Look below for the line holding "(** A socket: [readyState" and the line holding "droppedMessages : Z;". Repeat those two and everything between, exactly.

━━━━━ DATA FOR THE TASK

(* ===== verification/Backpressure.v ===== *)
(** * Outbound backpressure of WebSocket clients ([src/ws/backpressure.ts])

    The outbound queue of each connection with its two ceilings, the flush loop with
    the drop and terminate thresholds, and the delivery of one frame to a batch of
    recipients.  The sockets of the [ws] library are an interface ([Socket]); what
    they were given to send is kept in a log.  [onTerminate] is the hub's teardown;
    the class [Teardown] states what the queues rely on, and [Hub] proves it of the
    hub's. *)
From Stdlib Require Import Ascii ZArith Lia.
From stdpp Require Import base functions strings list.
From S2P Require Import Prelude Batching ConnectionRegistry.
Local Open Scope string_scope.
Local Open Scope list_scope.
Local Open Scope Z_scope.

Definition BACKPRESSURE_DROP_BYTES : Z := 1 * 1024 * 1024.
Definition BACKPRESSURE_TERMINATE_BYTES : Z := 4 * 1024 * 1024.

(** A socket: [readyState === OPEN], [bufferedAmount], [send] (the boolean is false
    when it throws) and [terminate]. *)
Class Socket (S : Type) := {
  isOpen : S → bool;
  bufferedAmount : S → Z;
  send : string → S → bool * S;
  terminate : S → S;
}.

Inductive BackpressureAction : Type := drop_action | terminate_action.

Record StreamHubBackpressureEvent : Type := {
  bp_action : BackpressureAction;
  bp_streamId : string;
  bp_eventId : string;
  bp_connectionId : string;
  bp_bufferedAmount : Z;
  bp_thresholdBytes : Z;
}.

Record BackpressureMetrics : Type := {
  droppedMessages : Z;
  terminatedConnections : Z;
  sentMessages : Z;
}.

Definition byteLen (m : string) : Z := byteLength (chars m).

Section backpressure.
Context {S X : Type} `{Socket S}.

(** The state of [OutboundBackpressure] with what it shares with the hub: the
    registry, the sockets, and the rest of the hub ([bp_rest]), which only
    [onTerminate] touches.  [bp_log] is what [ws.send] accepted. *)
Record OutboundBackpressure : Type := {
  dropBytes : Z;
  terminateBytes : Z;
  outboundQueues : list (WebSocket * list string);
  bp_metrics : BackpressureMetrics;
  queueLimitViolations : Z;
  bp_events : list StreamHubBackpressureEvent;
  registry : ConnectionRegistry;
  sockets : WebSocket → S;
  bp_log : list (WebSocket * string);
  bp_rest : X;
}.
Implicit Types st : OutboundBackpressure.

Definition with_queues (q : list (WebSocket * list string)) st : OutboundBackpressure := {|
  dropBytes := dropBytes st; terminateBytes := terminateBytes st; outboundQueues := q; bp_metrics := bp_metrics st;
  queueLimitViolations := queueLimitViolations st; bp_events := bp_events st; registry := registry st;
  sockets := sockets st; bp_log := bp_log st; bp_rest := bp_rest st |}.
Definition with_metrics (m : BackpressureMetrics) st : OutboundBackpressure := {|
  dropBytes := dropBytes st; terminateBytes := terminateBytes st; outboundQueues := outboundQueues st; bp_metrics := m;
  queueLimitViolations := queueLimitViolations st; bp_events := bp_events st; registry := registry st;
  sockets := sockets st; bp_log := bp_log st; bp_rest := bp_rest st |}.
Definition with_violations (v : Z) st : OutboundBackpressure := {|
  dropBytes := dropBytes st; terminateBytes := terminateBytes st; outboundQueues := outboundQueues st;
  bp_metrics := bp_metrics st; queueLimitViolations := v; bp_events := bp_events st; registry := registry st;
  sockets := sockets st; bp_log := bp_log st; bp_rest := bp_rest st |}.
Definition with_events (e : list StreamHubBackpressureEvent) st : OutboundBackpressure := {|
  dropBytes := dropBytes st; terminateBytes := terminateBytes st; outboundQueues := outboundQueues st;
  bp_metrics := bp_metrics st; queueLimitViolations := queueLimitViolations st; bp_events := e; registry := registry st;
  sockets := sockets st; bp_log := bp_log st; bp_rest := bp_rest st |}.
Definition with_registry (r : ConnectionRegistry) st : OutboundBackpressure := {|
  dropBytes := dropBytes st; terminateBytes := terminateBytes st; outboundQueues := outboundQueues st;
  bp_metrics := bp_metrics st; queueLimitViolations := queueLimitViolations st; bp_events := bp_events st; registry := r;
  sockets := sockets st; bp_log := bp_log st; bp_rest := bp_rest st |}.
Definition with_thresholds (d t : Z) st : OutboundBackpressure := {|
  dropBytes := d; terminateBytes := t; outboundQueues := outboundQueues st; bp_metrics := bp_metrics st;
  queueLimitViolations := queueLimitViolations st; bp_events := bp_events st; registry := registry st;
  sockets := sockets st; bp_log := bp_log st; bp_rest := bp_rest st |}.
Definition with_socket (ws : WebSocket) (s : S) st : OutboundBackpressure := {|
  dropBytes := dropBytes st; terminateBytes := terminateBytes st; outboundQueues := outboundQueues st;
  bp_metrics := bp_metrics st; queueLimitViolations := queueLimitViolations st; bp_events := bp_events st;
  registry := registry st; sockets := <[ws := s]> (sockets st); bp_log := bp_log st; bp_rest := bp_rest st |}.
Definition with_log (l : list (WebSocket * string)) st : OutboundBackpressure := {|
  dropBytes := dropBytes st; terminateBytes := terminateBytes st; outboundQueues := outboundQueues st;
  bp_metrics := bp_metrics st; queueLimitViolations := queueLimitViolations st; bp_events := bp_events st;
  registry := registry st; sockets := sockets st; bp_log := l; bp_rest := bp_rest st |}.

━━━━━━━━━━

RESPONSE
(** A socket: [readyState === OPEN], [bufferedAmount], [send] (the boolean is false
    when it throws) and [terminate]. *)
Class Socket (S : Type) := {
  isOpen : S → bool;
  bufferedAmount : S → Z;
  send : string → S → bool * S;
  terminate : S → S;
}.

Inductive BackpressureAction : Type := drop_action | terminate_action.

Record StreamHubBackpressureEvent : Type := {
  bp_action : BackpressureAction;
  bp_streamId : string;
  bp_eventId : string;
  bp_connectionId : string;
  bp_bufferedAmount : Z;
  bp_thresholdBytes : Z;
}.

Record BackpressureMetrics : Type := {
  droppedMessages : Z;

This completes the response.